Evans re-entered public life in early 2005, presenting the breakfast slot of UK Radio Aid's day of programming for the victims of the Asian tsunami, which was aired on most of the UK's commercial radio stations, and also The BRIT Awards in 2005 and 2006. From April 2005, Evans presented a number of one-off bank holiday shows for BBC Radio 2, including coverage of the Live 8 concert in London.

====Saturday afternoon show====
Evans then joined Radio 2 on a permanent basis in September 2005, presenting a weekly Saturday afternoon show from 14:00 to 17:00. His first show featured singer Robbie Williams, and accompanied by a posse including friend "Big" Pete Winterbottom and newsreader Andrew Peach. Evans told listeners to his first show: "We've had a couple of test drives over the summer and we've decided to take it. Yes, we like this vehicle."

====Move to Drivetime====

The show was well received by listeners and critics, and Evans was announced as the successor to Radio 2's Drive time show on 2 March 2006, succeeding long-time host Johnnie Walker, beginning on 18 April. RAJAR audience figures published in August 2006 showed Evans had 150,000 fewer listeners than his predecessor's last show but was on par with previous years. The second set of RAJAR's published in October 2006 showed his audience was up by 109,000-year-on-year, and up by 33,000 compared with the previous quarter. Figures showed he was drawing an average audience of 4.9 million a day on his drivetime show. By the end of 2007, the show was averaging over five million listeners. On 7 September 2009 it was announced that Evans would take over breakfast show from Terry Wogan after Wogan announced his intention to leave the show at the end of the year. Evans hosted his final drivetime show on Christmas Eve 2009.

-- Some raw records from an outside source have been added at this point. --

(** * Chroma-key compositing: [advanced_chroma_key] of green_screen_remover.py

    The development embeds the per-frame transform of the script: the
    soft mask (HSV threshold, blur, clip, erosion, dilation), the colour
    decontamination of the green channel and the alpha blend with the
    background.

    Conventions.
    - A frame is a [height x width] grid of pixels, each pixel three
      channels in the order blue, green, red ([ch0], [ch1], [ch2]).
    - [uint8] values are integers ([Z]); [float32] values are the
      rationals ([Q]) they denote.  The arithmetic of lines 49-54 has two
      readings.  The first transform below computes exactly: it is used
      where every float32 operation involved is exact (mask values 0 and
      1, the weights swapped on line 51 at dyadic values, shapes, the
      heap).  The second one, [f32.advanced_chroma_key], rounds the
      result of every float32 operation and makes the check
      [cv2.GaussianBlur] makes on the kernel size; [ieee.binary32] and
      [ieee.binary64] are the roundings of the two IEEE formats.
    - OpenCV and NumPy are libraries the script calls.  [cv2.inRange],
      [cv2.erode], [cv2.dilate] and the NumPy operations follow their
      documentation; the colour conversion and the Gaussian weights are
      parameters of the development. *)

From Stdlib Require Import ZArith QArith Qminmax Qround Qpower Lqa Lia Ascii.
From stdpp Require Import base option list gmap strings.

Local Open Scope Z_scope.

(** ** Arrays *)

Abbreviation image A := (list (list A)).

Record px (A : Type) : Type := Px { ch0 : A; ch1 : A; ch2 : A }.
Arguments Px {A} _ _ _.
Arguments ch0 {A} _.
Arguments ch1 {A} _.
Arguments ch2 {A} _.

Definition px_map {A B} (f : A → B) (p : px A) : px B :=
  Px (f (ch0 p)) (f (ch1 p)) (f (ch2 p)).

Definition px_zip {A B C} (f : A → B → C) (p : px A) (q : px B) : px C :=
  Px (f (ch0 p) (ch0 q)) (f (ch1 p) (ch1 q)) (f (ch2 p) (ch2 q)).

Definition height {A} (a : image A) : nat := length a.

Definition width {A} (a : image A) : nat :=
  match a with
  | [] => O
  | r :: _ => length r
  end.

(** [rect h w a]: the array has shape [(h, w)]. *)
Definition rect {A} (h w : nat) (a : image A) : Prop :=
  length a = h ∧ Forall (λ r, length r = w) a.

Definition at2 {A} (a : image A) (i j : nat) : option A :=
  a !! i ≫= (λ r, r !! j).

Definition map2d {A B} (f : A → B) (a : image A) : image B :=
  fmap (M:=list) (fmap (M:=list) f) a.

Definition zip2d {A B C} (f : A → B → C) (a : image A) (b : image B) : image C :=
  zip_with (zip_with f) a b.

Definition imap2d {A B} (f : nat → nat → A → B) (a : image A) : image B :=
  imap (λ i r, imap (f i) r) a.

(** ** Exceptions and results *)

Inductive exn : Type :=
| cv2_error   (* cv2.error: an OpenCV assertion failed *)
| ValueError. (* NumPy: operands could not be broadcast together *)

Definition result (A : Type) : Type := (exn + A)%type.

Global Instance result_bind : MBind result := λ A B k r,
  match r with
  | inl e => inl e
  | inr a => k a
  end.

(** ** NumPy *)

Module np.

(** [x.astype(np.float32)] on a uint8 value. *)
Definition float32 (v : Z) : Q := inject_Z v.

(** Conversion of a float to an integer as C does it: the fraction is
    dropped (rounding toward zero).  For uint8, a value outside [0, 255]
    is then reduced modulo 256. *)
Definition trunc (q : Q) : Z := Z.quot (Qnum q) (Zpos (Qden q)).

Definition uint8 (q : Q) : Z := trunc q mod 256.

Definition astype_float32 (a : image (px Z)) : image (px Q) :=
  map2d (px_map float32) a.

Definition astype_uint8 (a : image (px Q)) : image (px Z) :=
  map2d (px_map uint8) a.

(** [np.clip(a, lo, hi)] *)
Definition clip (a : image Q) (lo hi : Q) : image Q :=
  map2d (λ v, Qmin (Qmax v lo) hi) a.

(** [np.ones((rows, cols), np.uint8)] *)
Definition ones (rows cols : nat) : image Z :=
  replicate rows (replicate cols 1).

(** [np.stack([m]*3, axis=-1)] *)
Definition stack3 (m : image Q) : image (px Q) :=
  map2d (λ v, Px v v v) m.

(** Strict comparison of floats, as a boolean. *)
Definition gt (x y : Q) : bool := negb (Qle_bool x y).

(** Broadcasting of one axis: equal sizes, or one of them is 1. *)
Definition broadcast_dim (m n : nat) : option nat :=
  if (m =? n)%nat then Some m
  else if (m =? 1)%nat then Some n
  else if (n =? 1)%nat then Some m
  else None.

(** Stretch an axis of size 1 to size [n]; other sizes are left alone. *)
Definition stretch {A} (n : nat) (l : list A) : list A :=
  match l with
  | [x] => replicate n x
  | _ => l
  end.

Definition broadcast_to {A} (h w : nat) (a : image A) : image A :=
  stretch h (fmap (M:=list) (stretch w) a).

(** An elementwise binary operation on two [(_, _, 3)] arrays, with
    broadcasting of the first two axes. *)
Definition binop {A B C} (f : A → B → C) (a : image A) (b : image B)
  : result (image C) :=
  match broadcast_dim (height a) (height b),
        broadcast_dim (width a) (width b) with
  | Some h, Some w =>
      inr (zip2d f (broadcast_to h w a) (broadcast_to h w b))
  | _, _ => inl ValueError
  end.
(** ** Hashing in chunks *)

Section Hashing.
Context {hashlib : Hashlib} {streaming : HashlibStreaming hashlib}.

Lemma chunk_size_pos : (0 < chunk_size)%nat.
Proof. unfold chunk_size. lia. Qed.

(** Reading in chunks of [chunk_size] bytes feeds the hash the whole file. *)
Lemma read_chunks_whole (rounds : nat) :
  forall (hash_func : hash_state) (rest : list byte),
    (length rest < rounds)%nat ->
    read_chunks rounds hash_func rest = hash_update hash_func rest.
Proof.
  induction rounds as [|n IH]; intros h rest Hlen; [lia|].
  simpl. pose proof chunk_size_pos as Hpos.
  destruct (take chunk_size rest) as [|b chunk] eqn:Htake.
  - destruct rest as [|b rest'].
    + symmetry. apply hash_update_nil.
    + destruct chunk_size; [lia | discriminate Htake].
  - rewrite IH.
    + rewrite hash_update_app, <- Htake, take_drop. reflexivity.
    + rewrite length_drop.
      assert (length rest <> 0)%nat by (destruct rest; [discriminate | simpl; lia]).
      lia.
Qed.

End Hashing.

Section VerifierDecision.
Context {Remote : Type} (s3_client : S3Client Remote).
Context {hashlib : Hashlib} {streaming : HashlibStreaming hashlib}.
Context (config : BackupConfig).

(** [_calculate_file_hash] returns the digest of the file's bytes. *)
Lemma calculate_file_hash_digest file_path algorithm (w : World Remote) f :
  lookup_file (fs w) file_path = Some f ->
  _calculate_file_hash file_path algorithm w
  = (Ok (hexdigest (hash_update (hashlib_new algorithm) (data f))), w).
Proof.
  intros Hf. unfold _calculate_file_hash, bind, open_rb, ret. rewrite Hf.
  rewrite read_chunks_whole by lia. reflexivity.
Qed.

(** C5.  Once the metadata of the object are fetched, the verdict is: for
    an etag with a hyphen, equality of the local size and the remote
    content length; for any other etag, equality of the local MD5 digest
    and the etag stripped of its quotes. *)
Theorem verify_upload_decision :
  forall (file_path s3_key : string) (w : World Remote)
         (f : File) (response : Response) (etag : string) (s3_size : Z),
    lookup_file (fs w) file_path = Some f ->
    head_object s3_client (remote w) (s3_bucket config) s3_key = Ok response ->
    ETag response = Some etag ->
    exists verified : bool,
      fst (_verify_upload s3_client config file_path s3_key w) = Ok verified /\
      (PyStr.contains PyStr.hyphen etag = true ->
       ContentLength response = Some s3_size ->
       (verified = true <-> st_size f = s3_size)) /\
      (PyStr.contains PyStr.hyphen etag = false ->
       (verified = true <->
        hexdigest (hash_update (hashlib_new "md5") (data f))
        = PyStr.strip PyStr.dquote etag)).
Proof.
  intros file_path s3_key w f response etag s3_size Hf Hhead Hetag.
  unfold _verify_upload, try_except, bind at 1.
  rewrite (calculate_file_hash_digest _ _ _ _ Hf).
  unfold bind at 1, s3_head_object. rewrite Hhead.
  unfold bind at 1, getitem_ETag. rewrite Hetag. unfold ret at 1.
  rewrite contains_strip by discriminate.
  destruct (PyStr.contains PyStr.hyphen etag) eqn:Hhyphen.
  - unfold bind at 1, path_stat. simpl fs. rewrite Hf.
    unfold bind at 1, getitem_ContentLength.
    destruct (ContentLength response) as [n|] eqn:Hlen.
    + exists (st_size f =? n)%Z.
      split; [unfold ret, bind, when, logger;
              destruct (st_size f =? n)%Z; reflexivity|].
      split; [|discriminate].
      intros _ [= <-]. apply Z.eqb_eq.
    + exists false. split; [reflexivity|].
      split; [intros _ [=] | discriminate].
  - set (local_md5 := hexdigest _).
    exists (String.eqb local_md5 (PyStr.strip PyStr.dquote etag)).
    split; [unfold ret, bind, when, logger;
            destruct (String.eqb _ _); reflexivity|].
    split; [discriminate|].
    intros _. apply String.eqb_eq.
Qed.

End VerifierDecision.

(** ** The worker, path by path *)

Section Worker.
Context {Remote : Type} (s3_client : S3Client Remote) {hashlib : Hashlib}.
Context (config : BackupConfig).

Abbreviation bucket := (s3_bucket config).
Abbreviation preserves := (preserves (Remote:=Remote)).
Abbreviation maintains := (maintains (Remote:=Remote)).
Abbreviation checked := (checked config).
Abbreviation upload_start := (upload_start config).
Abbreviation transfer := (transfer s3_client config).
Abbreviation deletes_local := (deletes_local s3_client config).
Abbreviation counted_uploaded := (counted_uploaded s3_client config).

(** What the existence check answers, by the answer of the store. *)
Lemma file_exists_unfold (key : string) (w : World Remote) :
  _file_exists_in_s3 s3_client config key w =
  match head_object s3_client (remote w) bucket key with
  | Ok response =>
      (Ok (true, Some (PyStr.strip PyStr.dquote (default "" (ETag response)))),
       checked key w)
  | Raise (ClientError code) =>
      if String.eqb code "404" then (Ok (false, None), checked key w)
      else (Raise (ClientError code),
            add_log (ERROR, MsgCheckError key (ClientError code)) (checked key w))
  | Raise e => (Raise e, checked key w)
  end.
Proof.
  unfold _file_exists_in_s3, try_except, bind, s3_head_object, checked.
  destruct (head_object _ _ _ _) as [response|[code| | | | |]]; try reflexivity.
  destruct (String.eqb code "404"); reflexivity.
Qed.

Lemma upload_body_unfold file_path s3_key file_size dry_run (w : World Remote) :
  upload_body s3_client config file_path s3_key file_size dry_run w =
  match _file_exists_in_s3 s3_client config s3_key w with
  | (Ok (true, _), w1) =>
      (Ok false, snd (stats_skipped_add 1 (add_log (INFO, MsgSkipped s3_key) w1)))
  | (Ok (false, _), w1) =>
      if dry_run then (Ok false, add_log (INFO, MsgDryRun s3_key file_size) w1)
      else transfer file_path s3_key file_size w1
  | (Raise e, w1) => (Raise e, w1)
  end.
Proof.
  unfold upload_body, bind at 1.
  destruct (_file_exists_in_s3 _ _ _ _) as [[[[|] s3_etag]|e] w1];
    try reflexivity.
  destruct dry_run; reflexivity.
Qed.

====The Chris Evans Breakfast Show====

===== BBC Radio 2 (2010–2018)=====
Evans took over the Radio 2 breakfast show on 11 January 2010. The show was originally 30 minutes longer than the Wogan incarnation and began at 07:00, but following the departure of Sarah Kennedy from early breakfast, the show was extended by another 30 minutes and began at 06:30. The show always ended with a handover to Ken Bruce at 09:30. While Evans replaced Wogan owing to his long-planned retirement, supporters of Kennedy alleged there was a deliberate intention to force her out so that Evans's show could be lengthened. His first three songs were The Beatles' "All You Need Is Love" and "Got to Get You into My Life"; and Frank Sinatra's "Come Fly with Me". His co-presenters included ex-BBC TV newsreader Moira Stuart, sports presenter Jonny Saunders (who was replaced in June 2011 by Vassos Alexander), and travel reporter Lynn Bowles. Features included The Gobsmackers (two songs selected by a listener that sound good played back-to-back).

===== Virgin Radio (2019–present)=====
On 3 September 2018, Evans announced live on air that he would be leaving the show and the station in December for Virgin Radio. On 11 September the BBC Director General Lord Hall of Birkenhead told the House of Commons Digital, Culture, Media and Sport Select Committee that, as well as wanting a new challenge, releasing the salaries of those at the BBC earning more than £150,000 had been a contributing factor in Evans's leaving. A month later, Evans confirmed live on air that Zoe Ball would replace him on the show from January 2019. The show officially ended on 24 December 2018. Evans moved to Virgin with most of his Radio 2 team including sports reporter Vassos Alexander and Rachel Horne, who provides regular news bulletins while expanding her role as the show's travel expert.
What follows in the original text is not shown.